[Opening Records provided section]
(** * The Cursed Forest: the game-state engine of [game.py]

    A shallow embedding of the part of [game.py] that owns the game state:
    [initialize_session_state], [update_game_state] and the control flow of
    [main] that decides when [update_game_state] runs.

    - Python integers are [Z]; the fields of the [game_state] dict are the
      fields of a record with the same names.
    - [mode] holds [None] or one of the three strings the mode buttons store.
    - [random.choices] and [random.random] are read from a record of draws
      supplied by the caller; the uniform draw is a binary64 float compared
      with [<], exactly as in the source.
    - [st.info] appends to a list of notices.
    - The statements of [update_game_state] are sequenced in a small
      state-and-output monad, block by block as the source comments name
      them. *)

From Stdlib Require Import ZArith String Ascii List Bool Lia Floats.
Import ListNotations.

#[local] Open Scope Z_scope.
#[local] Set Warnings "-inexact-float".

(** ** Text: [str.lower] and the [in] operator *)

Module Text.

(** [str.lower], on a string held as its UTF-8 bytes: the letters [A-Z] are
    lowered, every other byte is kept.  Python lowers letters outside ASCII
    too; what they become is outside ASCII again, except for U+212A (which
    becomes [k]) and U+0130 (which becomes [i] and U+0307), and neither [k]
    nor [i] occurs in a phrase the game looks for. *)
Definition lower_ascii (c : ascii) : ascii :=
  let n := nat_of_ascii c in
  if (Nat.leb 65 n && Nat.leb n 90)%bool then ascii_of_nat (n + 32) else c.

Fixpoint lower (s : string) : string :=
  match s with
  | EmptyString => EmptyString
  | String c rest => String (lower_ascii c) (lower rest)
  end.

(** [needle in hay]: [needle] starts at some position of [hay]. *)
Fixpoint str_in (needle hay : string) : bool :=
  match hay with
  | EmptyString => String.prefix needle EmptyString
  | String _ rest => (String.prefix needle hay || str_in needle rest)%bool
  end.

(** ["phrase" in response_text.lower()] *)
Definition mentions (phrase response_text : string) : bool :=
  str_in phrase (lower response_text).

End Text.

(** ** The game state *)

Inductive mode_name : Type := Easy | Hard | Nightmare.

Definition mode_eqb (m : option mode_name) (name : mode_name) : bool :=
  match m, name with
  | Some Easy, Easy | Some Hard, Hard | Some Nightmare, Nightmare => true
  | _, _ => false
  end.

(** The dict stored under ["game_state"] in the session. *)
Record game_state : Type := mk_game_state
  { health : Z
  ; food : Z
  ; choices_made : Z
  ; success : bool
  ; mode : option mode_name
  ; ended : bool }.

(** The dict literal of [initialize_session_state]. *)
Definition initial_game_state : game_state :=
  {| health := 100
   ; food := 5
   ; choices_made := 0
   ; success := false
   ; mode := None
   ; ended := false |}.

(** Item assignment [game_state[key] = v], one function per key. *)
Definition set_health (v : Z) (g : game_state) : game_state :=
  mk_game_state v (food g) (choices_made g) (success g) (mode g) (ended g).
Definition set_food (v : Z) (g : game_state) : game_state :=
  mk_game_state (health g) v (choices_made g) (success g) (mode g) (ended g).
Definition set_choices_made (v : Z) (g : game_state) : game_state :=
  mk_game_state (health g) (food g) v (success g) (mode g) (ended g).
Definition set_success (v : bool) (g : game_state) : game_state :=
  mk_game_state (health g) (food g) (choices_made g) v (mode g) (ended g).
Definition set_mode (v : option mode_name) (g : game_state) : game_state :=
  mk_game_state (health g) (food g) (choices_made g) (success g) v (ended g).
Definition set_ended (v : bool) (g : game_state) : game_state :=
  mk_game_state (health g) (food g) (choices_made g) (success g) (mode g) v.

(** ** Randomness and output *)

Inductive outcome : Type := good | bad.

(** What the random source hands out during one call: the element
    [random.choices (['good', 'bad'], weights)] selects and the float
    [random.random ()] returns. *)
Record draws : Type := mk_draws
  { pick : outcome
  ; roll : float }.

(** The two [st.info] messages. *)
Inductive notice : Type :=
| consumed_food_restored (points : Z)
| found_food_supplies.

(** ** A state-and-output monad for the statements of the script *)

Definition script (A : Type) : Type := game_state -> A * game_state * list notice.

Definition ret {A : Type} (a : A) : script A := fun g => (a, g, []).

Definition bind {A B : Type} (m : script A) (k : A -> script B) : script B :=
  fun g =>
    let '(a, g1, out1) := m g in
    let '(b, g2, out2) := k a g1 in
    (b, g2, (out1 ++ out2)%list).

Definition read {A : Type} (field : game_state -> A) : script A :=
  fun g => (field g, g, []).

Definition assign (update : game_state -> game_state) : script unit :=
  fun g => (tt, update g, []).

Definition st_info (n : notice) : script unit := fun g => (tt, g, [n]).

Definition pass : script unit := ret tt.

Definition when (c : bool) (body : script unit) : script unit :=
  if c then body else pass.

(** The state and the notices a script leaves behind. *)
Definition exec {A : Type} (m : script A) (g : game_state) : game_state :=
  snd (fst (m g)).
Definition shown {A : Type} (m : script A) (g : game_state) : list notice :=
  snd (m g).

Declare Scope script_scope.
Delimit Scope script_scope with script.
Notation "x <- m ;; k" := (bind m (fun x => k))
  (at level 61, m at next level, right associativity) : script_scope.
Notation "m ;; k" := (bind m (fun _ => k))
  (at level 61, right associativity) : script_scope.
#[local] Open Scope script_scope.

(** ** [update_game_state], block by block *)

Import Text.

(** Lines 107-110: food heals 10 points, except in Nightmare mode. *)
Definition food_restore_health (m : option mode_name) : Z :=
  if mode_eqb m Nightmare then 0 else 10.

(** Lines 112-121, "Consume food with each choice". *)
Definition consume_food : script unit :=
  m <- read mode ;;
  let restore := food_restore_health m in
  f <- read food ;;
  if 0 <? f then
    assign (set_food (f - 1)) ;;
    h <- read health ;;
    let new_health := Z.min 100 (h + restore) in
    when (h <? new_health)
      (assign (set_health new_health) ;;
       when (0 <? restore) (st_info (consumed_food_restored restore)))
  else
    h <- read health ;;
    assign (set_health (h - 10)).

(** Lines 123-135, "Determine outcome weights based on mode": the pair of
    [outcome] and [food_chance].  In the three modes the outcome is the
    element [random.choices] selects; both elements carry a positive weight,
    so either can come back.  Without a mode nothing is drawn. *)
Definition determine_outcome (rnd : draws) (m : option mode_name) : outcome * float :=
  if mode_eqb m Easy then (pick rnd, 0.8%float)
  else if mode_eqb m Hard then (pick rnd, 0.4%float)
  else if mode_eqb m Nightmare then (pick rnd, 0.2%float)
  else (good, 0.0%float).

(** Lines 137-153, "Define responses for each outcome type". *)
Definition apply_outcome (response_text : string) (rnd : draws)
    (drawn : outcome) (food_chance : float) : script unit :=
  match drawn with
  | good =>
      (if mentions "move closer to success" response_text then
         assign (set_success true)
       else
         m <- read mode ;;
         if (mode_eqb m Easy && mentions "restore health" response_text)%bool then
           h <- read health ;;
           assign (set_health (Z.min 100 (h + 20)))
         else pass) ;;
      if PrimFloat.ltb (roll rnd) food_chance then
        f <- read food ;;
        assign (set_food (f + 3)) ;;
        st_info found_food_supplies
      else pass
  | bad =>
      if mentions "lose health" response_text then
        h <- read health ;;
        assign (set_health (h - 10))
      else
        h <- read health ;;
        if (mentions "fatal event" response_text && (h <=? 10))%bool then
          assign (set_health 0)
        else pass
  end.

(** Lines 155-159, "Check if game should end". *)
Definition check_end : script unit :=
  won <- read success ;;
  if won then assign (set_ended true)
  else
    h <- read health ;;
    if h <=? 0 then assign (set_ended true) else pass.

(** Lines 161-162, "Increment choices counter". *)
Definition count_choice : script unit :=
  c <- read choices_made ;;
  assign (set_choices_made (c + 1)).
[Closing Records provided section]
The problem: Among the records above, only the lines between the line holding "too; what they" and the line holding "ended : bool", inclusive, are to be output, exactly as written.

Exercise output:
    too; what they become is outside ASCII again, except for U+212A (which
    becomes [k]) and U+0130 (which becomes [i] and U+0307), and neither [k]
    nor [i] occurs in a phrase the game looks for. *)
Definition lower_ascii (c : ascii) : ascii :=
  let n := nat_of_ascii c in
  if (Nat.leb 65 n && Nat.leb n 90)%bool then ascii_of_nat (n + 32) else c.

Fixpoint lower (s : string) : string :=
  match s with
  | EmptyString => EmptyString
  | String c rest => String (lower_ascii c) (lower rest)
  end.

(** [needle in hay]: [needle] starts at some position of [hay]. *)
Fixpoint str_in (needle hay : string) : bool :=
  match hay with
  | EmptyString => String.prefix needle EmptyString
  | String _ rest => (String.prefix needle hay || str_in needle rest)%bool
  end.

(** ["phrase" in response_text.lower()] *)
Definition mentions (phrase response_text : string) : bool :=
  str_in phrase (lower response_text).

End Text.

(** ** The game state *)

Inductive mode_name : Type := Easy | Hard | Nightmare.

Definition mode_eqb (m : option mode_name) (name : mode_name) : bool :=
  match m, name with
  | Some Easy, Easy | Some Hard, Hard | Some Nightmare, Nightmare => true
  | _, _ => false
  end.

(** The dict stored under ["game_state"] in the session. *)
Record game_state : Type := mk_game_state
  { health : Z
  ; food : Z
  ; choices_made : Z
  ; success : bool
  ; mode : option mode_name
  ; ended : bool }.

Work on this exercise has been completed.